As per intel's announcement in IDF 2012, haswell based cpu's will support new instruction sets like AVX2, FMA3 and TSX and will have an extra set of ALU , two new floating unit for FMA operations, extra storage unit ( register) and an improved branch prediction unit. Combine these and haswell performs 8 operations per cycle ( ivybridge did 6 per cycle).          

Cache performance also has been improved as per intel but latency remains same. Buffer is improved though. Haswell consumes half the power than ivybridge thanks to the inclusion of a new power state called ix01. Transitions from one state to the other now uses less voltage. Haswell has been build from ground up to utilize the 22nm trigate fabrication to the core. Expect IPC to be even better.

However haswell's real strength lies in its new GPU which comes in 3 variants called GT1,GT2 & GT3 respectively.
GT3 is the word in town as it sports 40 EU's performing in 6670 levels. The differences here is that haswell's gpu now has its own voltage frequency and does not share that from cpu.
Separate voltage is fed through as its ring is completely decoupled from cpu. 

Another significant thing is that haswell gpu now supports direct x 11.1 , opengl. 4.0 and for the first time includes opencl 1.2 acceleration. This should give trinity tremendous competition
and match it graphical abilities and opencl performance. It was noted somewhere that GT3 was running skyrim at 1080p at high settings and returned 40 -50 fps. HD 4000 on another system ran skyrim at 1366x 768 at medium settings and then only returned same fps as GT3. Expect much faster quicksync performance too.

Things look promising and all set for 14nm broadwell which will introduce an MCP (multi chip package) design which integrates processor,gpu and chipset ( north and south bridge or pch for intel) in one single die package. 

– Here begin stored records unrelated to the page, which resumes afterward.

(** X17: a chat message that is broadcast is in the history of its room
    from then on, with the text, the author name and the timestamp that
    were broadcast. *)
Theorem broadcast_message_in_history c roomId text token ε σ
    recipients text' author ts :
  let out := handle (input c (ChatMessage roomId text token) ε) σ in
  Emit recipients (ChatBroadcast text' author ts) ∈ snd out ->
  exists e,
    e ∈ findMessages (fst out) roomId /\
    hMessage e = text' /\
    puUsername <$> hUser e = Some author /\
    hTimestamp e = ts.
Proof.
  cbv zeta. rewrite handle_chat, chatMessage_cases. cbn [snd].
  destruct (token ≫= jwtVerify ε) as [decoded|]; cbn [fst snd app].
  2:{ intros Hin%list_elem_of_singleton. discriminate Hin. }
  destruct (saveRejects ε); cbn [fst snd app].
  { intros Hin%list_elem_of_singleton. discriminate Hin. }
  cbv zeta. destruct (findRejects ε); cbn [fst snd app].
  { rewrite elem_of_cons, list_elem_of_singleton.
    intros [Hin | Hin]; discriminate Hin. }
  destruct (userCollection σ !! tokenId decoded) as [name|] eqn:Hname;
    cbn [fst snd app].
  2:{ rewrite elem_of_cons, list_elem_of_singleton.
      intros [Hin | Hin]; discriminate Hin. }
  rewrite elem_of_cons, list_elem_of_singleton.
  intros [Hin | Hin]; [discriminate Hin|]. injection Hin as -> -> -> ->.
  set (doc := chatDoc σ ε roomId (tokenId decoded) text).
  exists (populateMessage (userCollection σ) doc).
  split; [|split; [done|split; [|done]]].
  - unfold findMessages. cbn [userCollection messageCollection setMessages].
    apply list_elem_of_fmap. exists doc. split; [done|].
    rewrite sortByTimestamp_Permutation, messagesOfRoom_snoc.
    apply elem_of_app. right. cbn [room doc chatDoc].
    rewrite decide_True by done. apply list_elem_of_here.
  - cbn. unfold populateUser. by rewrite Hname.
Qed.

Lemma broadcast_message_in_history_witness :
  let σ := run demoTrace demoBoot in
  let out := handle (input "a" (ChatMessage "r" "hi" (Some "good")) demoEnv) σ in
  exists e,
    e ∈ findMessages (fst out) "r" /\
    hMessage e = "hi" /\
    puUsername <$> hUser e = Some "ann" /\
    hTimestamp e = now demoEnv.
Proof.
  cbv zeta.
  apply (broadcast_message_in_history "a" "r" "hi" (Some "good") demoEnv
           (run demoTrace demoBoot) {["a"; "b"]} "hi" "ann" (now demoEnv)).
  apply list_elem_of_further, list_elem_of_singleton. by vm_compute.
Defined.
(** * Further properties *)

Lemma filter_filter_comm {A} (p q : A → bool) (l : list A) :
  List.filter p (List.filter q l) = List.filter q (List.filter p l).
Proof.
  induction l as [|a l IH]; [done|]. simpl.
  destruct (q a) eqn:Hq, (p a) eqn:Hp; simpl; rewrite ?Hq, ?Hp, IH; done.
Qed.

Lemma filter_filter_idem {A} (p : A → bool) (l : list A) :
  List.filter p (List.filter p l) = List.filter p l.
Proof.
  induction l as [|a l IH]; [done|]. simpl.
  destruct (p a) eqn:Hp; simpl; rewrite ?Hp, IH; done.
Qed.

Lemma filter_all {A} (p : A → bool) (l : list A) :
  (∀ a, In a l → p a = true) → List.filter p l = l.
Proof.
  induction l as [|a l IH]; [done|]. intros Hall. simpl.
  rewrite (Hall a) by (by left). f_equal. apply IH. intros b Hb.
  apply Hall. by right.
Qed.

(** X1: deleting an edge by id removes exactly the edges of that id and
    nothing else: nodes and focus are as before, no edge gains a dangling
    endpoint, and the notice "Connection removed" is shown whether or not
    an edge had that id (in which case the graph is unchanged). *)
Theorem onDeleteEdge_removes_by_id (edgeId : string) (graph : GraphState) :
  let graph' := (onDeleteEdge edgeId graph).1 in
  (∀ edge, In edge (graph_edges graph') ↔
     In edge (graph_edges graph) ∧ edge_id edge ≠ edgeId) ∧
  graph_nodes graph' = graph_nodes graph ∧
  focusedNodeId graph' = focusedNodeId graph ∧
  (no_dangling graph → no_dangling graph') ∧
  (onDeleteEdge edgeId graph).2 = [ToastSuccess "Connection removed"] ∧
  ((∀ edge, In edge (graph_edges graph) → edge_id edge ≠ edgeId) →
   onDeleteEdge edgeId graph = (graph, [ToastSuccess "Connection removed"])).
Proof.
  assert (Hedges : ∀ edge, In edge (graph_edges (onDeleteEdge edgeId graph).1) ↔
     In edge (graph_edges graph) ∧ edge_id edge ≠ edgeId).
  { intros edge. simpl. rewrite filter_In, negb_true_iff.
    rewrite <- not_true_iff_false, String.eqb_eq. tauto. }
  cbv zeta. split; [done|]. split; [done|]. split; [done|].
  split; [|split; [done|]].
  - intros closed edge Hin. apply Hedges in Hin as [Hin _].
    exact (closed edge Hin).
  - intros Hnone. unfold onDeleteEdge. rewrite filter_all; [by destruct graph|].
    intros edge Hin. apply negb_true_iff, not_true_iff_false.
    rewrite String.eqb_eq. by apply Hnone.
Qed.

(** X2: node deletion is idempotent, two deletions commute, and deleting
    an id that no node bears, no edge touches and the focus is not on
    leaves the graph as it is. *)
Theorem handleDeleteNode_algebra (a b : string) (graph : GraphState) :
  handleDeleteNode a (handleDeleteNode a graph) = handleDeleteNode a graph ∧
  handleDeleteNode a (handleDeleteNode b graph)
    = handleDeleteNode b (handleDeleteNode a graph) ∧
  ((∀ n, In n (graph_nodes graph) → node_id n ≠ a) →
   (∀ edge, In edge (graph_edges graph) → source edge ≠ a ∧ target edge ≠ a) →
   focusedNodeId graph ≠ Some a →
   handleDeleteNode a graph = graph).
Proof.
  split; [|split].
  - unfold handleDeleteNode; simpl. rewrite !filter_filter_idem. f_equal.
    destruct (focusedNodeId graph) as [focused|]; [|done].
    destruct (String.eqb_spec focused a) as [->|Hne]; [done|].
    by apply String.eqb_neq in Hne as ->.
  - unfold handleDeleteNode; simpl. f_equal.
    + apply filter_filter_comm.
    + apply filter_filter_comm.
    + destruct (focusedNodeId graph) as [focused|]; [|done].
      destruct (focused =? a)%string eqn:Ha, (focused =? b)%string eqn:Hb;
        simpl; by rewrite ?Ha, ?Hb.
  - intros Hnodes Hedges Hfocus. unfold handleDeleteNode.
    rewrite !filter_all.
    + destruct graph as [ns es [focused|]]; simpl in *; [|done].
      destruct (String.eqb_spec focused a); [congruence | done].
    + intros edge Hin. destruct (Hedges edge Hin) as [Hs Ht].
      apply String.eqb_neq in Hs as ->. by apply String.eqb_neq in Ht as ->.
    + intros n Hin. specialize (Hnodes n Hin).
      by apply String.eqb_neq in Hnodes as ->.
Qed.

Lemma startNodes_In nodes edges node :
  In node (startNodes nodes edges) ↔
  In node nodes ∧ ∀ edge, In edge edges → target edge ≠ node_id node.
Proof.
  unfold startNodes. rewrite filter_In, negb_true_iff. split.
  - intros [Hin Hex]. split; [done|]. intros edge He Heq.
    assert (existsb (λ edge, (target edge =? node_id node)%string) edges = true)
      as Hyes; [|congruence].
    apply existsb_exists. exists edge. by rewrite String.eqb_eq.
  - intros [Hin Hall]. split; [done|]. apply not_true_is_false.
    intros (edge & He & Heq)%existsb_exists. apply String.eqb_eq in Heq.
    by apply (Hall edge).
Qed.

(** X3: a deletion never takes the start status from a node that stays:
    a start node other than the deleted one is a start node of the graph
    after [handleDeleteNode], and every start node is one after
    [onDeleteEdge]; a node all of whose incoming edges come from the deleted
    node, or bear the deleted id, becomes a start node. *)
Theorem deletions_keep_start_nodes (nodeId edgeId : string)
    (graph : GraphState) (node : Node) :
  (In node (graph_startNodes graph) → node_id node ≠ nodeId →
   In node (graph_startNodes (handleDeleteNode nodeId graph))) ∧
  (In node (graph_startNodes graph) →
   In node (graph_startNodes (onDeleteEdge edgeId graph).1)) ∧
  (In node (graph_nodes graph) → node_id node ≠ nodeId →
   (∀ edge, In edge (graph_edges graph) → target edge = node_id node →
      source edge = nodeId) →
   In node (graph_startNodes (handleDeleteNode nodeId graph))) ∧
  (In node (graph_nodes graph) →
   (∀ edge, In edge (graph_edges graph) → target edge = node_id node →
      edge_id edge = edgeId) →
   In node (graph_startNodes (onDeleteEdge edgeId graph).1)).
Proof.
  unfold graph_startNodes. rewrite !startNodes_In.
  split; [|split; [|split]].
  - intros [Hin Hall] Hne. split.
    + apply handleDeleteNode_nodes. by split.
    + intros edge He. apply handleDeleteNode_edges in He as (He & _ & _).
      by apply Hall.
  - intros [Hin Hall]. split; [done|]. simpl. intros edge He.
    apply filter_In in He as [He _]. by apply Hall.
  - intros Hin Hne Hall. split.
    + apply handleDeleteNode_nodes. by split.
    + intros edge He Heq. apply handleDeleteNode_edges in He as (He & Hs & _).
      by apply Hs, Hall.
  - intros Hin Hall. split; [done|]. simpl. intros edge He Heq.
    apply filter_In in He as [He Hid]. apply negb_true_iff in Hid.
    apply String.eqb_neq in Hid. by apply Hid, Hall.
Qed.

Lemma deletions_keep_start_nodes_witness :
  In {| node_id := "a"; node_type := joint |}
    (graph_startNodes (handleDeleteNode "b" focused_graph)) ∧
  In {| node_id := "b"; node_type := joint |}
    (graph_startNodes (handleDeleteNode "t" focused_graph)).
Proof.
  split.
  - destruct (deletions_keep_start_nodes "b" "" focused_graph
                {| node_id := "a"; node_type := joint |}) as (Hkeep & _).
    apply Hkeep; [vm_compute; auto | done].
  - destruct (deletions_keep_start_nodes "t" "" focused_graph
                {| node_id := "b"; node_type := joint |})
      as (_ & _ & Hnew & _).
    apply Hnew; [vm_compute; auto | done |].
    intros edge [<- | [<- | []]]; simpl; by intros [=].
Defined.

Section SequencerWalk.
Context {num : Type} `{JsNumber num}.
Context (nodes : list Node) (edges : list Edge).
Context (nodeStates : gmap string (NodeState num)).
Context (cancelAt : option Q).
Context (faulty : call num → bool).

Local Abbreviation frame_loop := (frame_loop cancelAt faulty).
Local Abbreviation pose_step := (pose_step faulty).
Local Abbreviation transition_step :=
  (transition_step edges nodeStates cancelAt faulty).
Local Abbreviation transition_rest := (transition_rest cancelAt faulty).
Local Abbreviation node_step :=
  (node_step edges nodeStates cancelAt faulty).
Local Abbreviation loop_body :=
  (loop_body nodes edges nodeStates cancelAt faulty).
Local Abbreviation while_loop :=
  (while_loop nodes edges nodeStates cancelAt faulty).
Local Abbreviation runAnimation :=
  (runAnimation nodes edges nodeStates cancelAt faulty).
Local Abbreviation run := (run nodes edges nodeStates cancelAt faulty).
Local Abbreviation currentNode := (currentNode nodes).
Local Abbreviation first_locals := (first_locals (num := num)).
Local Abbreviation cancelled := (cancelled cancelAt).

Lemma activated_app (l1 l2 : list (Q * event num)) :
  activated (l1 ++ l2) = activated l1 ++ activated l2.
Proof. apply omap_app. Qed.

Lemma frame_loop_activates_nothing fuel previous next frames frame t :
  activated (events (frame_loop fuel previous next frames frame t)) = [].
Proof.
  revert frame t. induction fuel as [|fuel IH]; intros frame t; [done|].
  rewrite frame_loop_S. destruct (_ && _); [|done]. simpl.
  destruct (faulty _); [done|]. simpl. apply IH.
Qed.

Lemma pose_step_keeps_node joints locals t :
  keeps_node locals (pose_step joints locals t).
Proof.
  rewrite pose_step_eq. simpl.
  destruct (skipNextJointApplication locals); [by split; [|intros ? [= <-]]|].
  destruct (faulty _); split; try done. by intros ? [= <-].
Qed.

Lemma transition_rest_keeps_node fuel trans locals nextNodeState t :
  keeps_node locals (transition_rest fuel trans locals nextNodeState t).
Proof.
  unfold transition_rest.
  destruct (smooth trans), (previousJointPose locals) as [previous|],
    (pose_of_state nextNodeState) as [next|];
    try (split; [done | by intros ? [= <-]]).
  split; [apply frame_loop_activates_nothing|].
  intros locals'. unfold returning; simpl.
  destruct (outcome _); [|done..]. by intros [= <-].
Qed.

Lemma node_step_keeps_node fuel nodeState locals t :
  keeps_node locals (node_step fuel nodeState locals t).
Proof.
  unfold node_step.
  destruct (ns_type nodeState), (ns_joints nodeState),
    (ns_transition nodeState);
    try apply pose_step_keeps_node;
    try (split; [done | by intros ? [= <-]]);
    rewrite transition_step_eq;
    (destruct (nextEdge _ _);
       [destruct (faulty _); [by split|]|]; apply transition_rest_keeps_node).
Qed.

(** The loop body activates its node, if at all, and hands over at the
    successor. *)
Lemma loop_body_walks fuel locals t :
  let o := loop_body fuel locals t in
  (activated (events o) = [currentNodeId locals] ∨
   activated (events o) = [] ∧ outcome o = Throw) ∧
  ∀ locals', outcome o = Ret (Continue locals') →
    currentNodeId locals' = successor edges (currentNodeId locals).
Proof.
  cbv zeta. rewrite loop_body_eq.
  destruct (faulty (CallSetActiveNodeId _)); [by split; [right|]|].
  destruct (faulty (CallGetNodeState _)); [by split; [left|]|].
  destruct (currentNode locals), (nodeStates !! currentNodeId locals)
    as [nodeState|]; try (by split; [left|]).
  destruct (node_step_keeps_node fuel nodeState locals t) as [Hnone Hkeep].
  split.
  - left. simpl. by rewrite Hnone.
  - intros locals' Hret. simpl in Hret.
    destruct (outcome (node_step _ _ _ _)) as [locals1| |]; [|done..].
    injection Hret as <-. specialize (Hkeep locals1 eq_refl).
    unfold advance, successor; simpl. by rewrite Hkeep.
Qed.

Lemma while_loop_route fuel locals t :
  activated (events (while_loop fuel locals t))
    `prefix_of` route edges fuel (currentNodeId locals).
Proof.
  revert locals t. induction fuel as [|fuel IH]; intros locals t;
    [by exists []|].
  rewrite while_loop_S. simpl.
  destruct (String.eqb_spec (currentNodeId locals) "") as [Hempty|Hid];
    simpl; [by exists []|].
  destruct (cancelled t); simpl; [apply prefix_nil|].
  destruct (loop_body_walks fuel locals t) as [Hact Hnext].
  destruct (outcome (loop_body fuel locals t)) as [[|locals']| |] eqn:Hout;
    simpl.
  - destruct Hact as [-> | [-> _]]; [|apply prefix_nil].
    apply prefix_cons, prefix_nil.
  - destruct Hact as [Hact | [_ [=]]].
    rewrite activated_app, Hact, <- (Hnext locals' eq_refl). simpl.
    apply prefix_cons, IH.
  - destruct Hact as [-> | [-> _]]; [|apply prefix_nil].
    apply prefix_cons, prefix_nil.
  - destruct Hact as [-> | [-> _]]; [|apply prefix_nil].
    apply prefix_cons, prefix_nil.
Qed.

Lemma run_activated fuel start rest :
  startNodes nodes edges = start :: rest →
  activated (events (run fuel false))
    = activated (events (while_loop fuel (first_locals start) 0)).
Proof.
  intros Hstart.
  destruct (run_started_events nodes edges nodeStates cancelAt faulty
              fuel start rest Hstart) as (tail & -> & Htail).
  rewrite !activated_app. simpl.
  destruct Htail as [-> | [-> | ->]]; simpl; by rewrite app_nil_r.
Qed.
Lemma checkRateLimit_clock (env : Env) (w : World) :
  now w <= now (snd (RedditService.checkRateLimit env w)).
Proof.
  destruct (checkRateLimit_run env w) as (w' & -> & _ & Hnow & _). cbn [snd].
  rewrite Hnow. cbv zeta. split_ifs; timer_facts; lia.
Qed.

Lemma syncSubreddit_clock (env : Env) (subredditName : string) (limit : Z)
    (timeFilter : TimeFilter) (sort : ListingSort) (w : World) :
  now w <= now (snd (ETLService.syncSubreddit env subredditName limit timeFilter sort w)).
Proof.
  set (I := fun w' : World => now w <= now w').
  assert (Hsteady : forall a b, steady a b -> I a -> I b).
  { unfold I. intros a b (_ & _ & _ & Hab) Ha. lia. }
  assert (Hoffline : forall a b, offline a b -> I a -> I b).
  { unfold I. intros a b (_ & Hab & _) Ha. lia. }
  assert (Hthrottle : maintains I (RedditService.checkRateLimit env)).
  { unfold I. intros a Ha. pose proof (checkRateLimit_clock env a). lia. }
  destruct (client_maintains env I Hsteady Hthrottle) as (Hf & _).
  assert (Hrun : maintains I
                   (ETLService.syncSubreddit env subredditName limit timeFilter sort)).
  { unfold ETLService.syncSubreddit.
    apply maintains_try_catch; [|intros e; apply maintains_ret].
    apply maintains_bind; [apply Hf|]. intros [|post rest]; [apply maintains_ret|].
    apply (maintains_preserves offline); [exact Hoffline|].
    apply (preserves_bind offline offline_trans); [apply offline_subreddit_findOrCreate|].
    intros subredditId.
    apply (preserves_bind offline offline_trans); [apply offline_storeEach|].
    intros locals. apply (preserves_ret offline offline_refl). }
  apply Hrun. unfold I. lia.
Qed.
Definition gs_setting (compression : Z) : string :=
  if 80 <=? compression then "/screen"
  else if 60 <=? compression then "/ebook"
  else if 40 <=? compression then "/printer"
  else "/prepress".

Definition compress_pdf_method (body_compression : option string) : Method :=
  let compression := pdf_compression body_compression in
  if 90 <=? compression then extreme 50 30
  else standard (gs_setting compression).

(** The method as the specification words it: the default of 60 is taken
    only for a missing or non-numeric parameter, every parsed integer is
    used as it is. *)
Definition claimed_compress_pdf_method (body_compression : option string) : Method :=
  let compression :=
    match JS.parseInt body_compression with
    | Some n => n
    | None => 60
    end in
  if 90 <=? compression then extreme 50 30
  else standard (gs_setting compression).

(* --------------------------------------------------------------------- *)
(* POST /upload: encoder quality (lines 56-57)                           *)
(* --------------------------------------------------------------------- *)

Definition image_compression (body_compression : option string) : Z :=
  JS.or (JS.parseInt body_compression) 60.

(** Math.max(10, 100 - compression): the subtraction is the one of
    doubles, the exact difference rounded. *)
Definition image_quality (body_compression : option string) : Z :=
  Z.max 10 (JS.toDouble (100 - image_compression body_compression)).

(** The quality as the specification words it. *)
Definition claimed_image_quality (body_compression : option string) : Z :=
  let compression :=
    match JS.parseInt body_compression with
    | Some n => n
    | None => 60
    end in
  Z.max 10 (JS.toDouble (100 - compression)).

(* --------------------------------------------------------------------- *)
(* The world a handler runs in: files and the response slot              *)
(* --------------------------------------------------------------------- *)

Definition bytes := list Byte.byte.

Refer below for more info:

4th Generation of Core Microarchitecture: Intel Haswell - X-bit labs


----------



## abhidev (Sep 19, 2012)

*Re: Intel Haswell (4th gen core microarchitecture) Discussion Thread*

seems like the gpu performance can match my HD 57770


----------



## amruth kiran (Sep 19, 2012)

*Re: Intel Haswell (4th gen core microarchitecture) Discussion Thread*

well that's definite good news... good thing i didn't upgrade my pc...
anyone know the price range??


----------



## MetalheadGautham (Sep 19, 2012)

*Re: Intel Haswell (4th gen core microarchitecture) Discussion Thread*

Expected Launch: March to June (Late Q2 or early Q3) 2013. Considering that I'll be upgrading from a Penium 4 506 (2.66GHz Single Core, No HT Tech) I'm in for around 16x performance boost


----------



## d6bmg (Sep 19, 2012)

*Re: Intel Haswell (4th gen core microarchitecture) Discussion Thread*

^^ Still running on P4 and that too no HT processor? 
Way to go dude!


----------



## Sainatarajan (Sep 19, 2012)

*Re: Intel Haswell (4th gen core microarchitecture) Discussion Thread*

Good news , Am waiting for 5th or 6th GEN. 
My bro is still having Celeron . 1.6 ghz and Roadrash lags in it.


----------



## Hrishi (Sep 19, 2012)

*Re: Intel Haswell (4th gen core microarchitecture) Discussion Thread*

It will also support DDR4 RAM in extreme models.


----------



## ranjitsd (Oct 5, 2012)

*Re: Intel Haswell (4th gen core microarchitecture) Discussion Thread*

Intel Z87 Haswell chipset has all 6Gbs SATA 

Intel Z87 Haswell chipset has all 6Gbs SATA


----------



## d6bmg (Oct 6, 2012)

*Re: Intel Haswell (4th gen core microarchitecture) Discussion Thread*

^^ And no PCI. Sound-card killer.


----------



## sumonpathak (Oct 6, 2012)

*Re: Intel Haswell (4th gen core microarchitecture) Discussion Thread*

took them long enough


----------



## amruth kiran (Oct 16, 2012)

*Re: Intel Haswell (4th gen core microarchitecture) Discussion Thread*

anyone know the price range?? atleast approximately..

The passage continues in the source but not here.